We identified 129 CNI+ and 125 CNI- singleton pregnancies. Demographics did not differ except for higher BMI in CNI+ (median 25.3 vs 23.7 kg/m2, p=0.01), year of renal transplantation (2000 in CNI+ vs 1989 in CNI-, p<0.01), year of pregnancy (2006 in CNI+ vs 1998 in CNI-; p<0.01) and interval of transplantation to pregnancy (69 in CNI+ vs 104 months in CNI-; p<0.01). In the third trimester creatinine levels were significantly higher in CNI+ (127 vs 105 µmol/L in CNI-, P<0.01) but this difference had disappeared 6-18 months postpartum. The percentual change in creatinine from preconceptional to the third trimester level was slightly different (+3.1% in CNI+ vs 2.2% in CNI-, P=0.05). In both groups, a postpartum 11-12% creatinine increase from preconceptional level was observed (p=0.92). Regarding fetal outcomes, a trend in increased incidence of birthweight <2500 grams was seen in CNI+ (52% vs 40%, p=0.07) and in both groups there was a high rate of preterm delivery <37 weeks (49% vs 45% in CNI-; p=0.55).

Conclusion

Our data indicate that CNI do not negatively influence the course of renal function up to 18 months postpartum, but only lead to a more pronounced increase in serum creatinine levels towards the end of pregnancy.
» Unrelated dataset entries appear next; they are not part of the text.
Lemma overlayKey_under_prefix (key : string) (s : Options) :
  RxxtPrefix ≠ [] → under_prefix RxxtPrefix key →
  overlayKey_ key s =
  Some (match LookupEnv (envKey_ key) with
        | Some v => SetNx key (VStr v) s
        | None => s
        end).
Proof.
  intros Hp (r & Hr & ->). unfold overlayKey.
  destruct (LookupEnv _) as [v|]; [|done].
  rewrite HasPrefix_app, slice_from_app. unfold Set_.
  by rewrite wrap_under_prefix.
Qed.

Lemma buildAutomaticEnv_under_prefix (visit : list string) (s : Options) :
  RxxtPrefix ≠ [] →
  (∀ k, k ∈ visit → under_prefix RxxtPrefix k) →
  ∃ s', buildAutomaticEnv_ visit s = Some s' ∧
    ∀ k, entries s' !! k =
         match (if decide (k ∈ visit) then LookupEnv (envKey_ k) else None) with
         | Some v => Some (VStr v)
         | None => entries s !! k
         end.
Proof.
  intros Hp. revert s. induction visit as [|k0 rest IH]; intros s Hall.
  - exists s. split; [done|]. intros k. by rewrite decide_False by apply not_elem_of_nil.
  - simpl. rewrite overlayKey_under_prefix; [|done|apply Hall; left].
    set (s1 := match LookupEnv (envKey_ k0) with
               | Some v => SetNx k0 (VStr v) s | None => s end).
    destruct (IH s1) as (s' & Hrun & Hent).
    { intros k Hk. apply Hall. by right. }
    exists s'. split; [done|]. intros k. rewrite Hent.
    assert (entries s1 !! k =
            match (if decide (k = k0) then LookupEnv (envKey_ k0) else None) with
            | Some v => Some (VStr v)
            | None => entries s !! k
            end) as Hs1.
    { subst s1. destruct (LookupEnv (envKey_ k0)) as [v|].
      - rewrite SetNx_entries_non_nil by done.
        destruct (decide (k = k0)) as [->|Hne];
          [by rewrite lookup_insert_eq | by rewrite lookup_insert_ne].
      - by destruct (decide (k = k0)). }
    destruct (decide (k ∈ rest)) as [Hin|Hnin].
    + rewrite decide_True by (by right).
      destruct (LookupEnv (envKey_ k)) as [v|] eqn:Hk; [done|].
      rewrite Hs1. destruct (decide (k = k0)) as [->|Hne]; [by rewrite Hk|done].
    + rewrite Hs1. destruct (decide (k = k0)) as [->|Hne].
      * by rewrite decide_True by left.
      * by rewrite decide_False by (rewrite elem_of_cons; tauto).
Qed.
However, the substantial short term loss of renal function and the high rates of premature birth rate and low birthweight classify them as high-risk pregnancies that should be followed carefully in tertiairy obstetric/nephrologic care programs. Our data do not exclude possible long term negative effects of CNI on overall health, renal function or hypertension in the offspring of these women.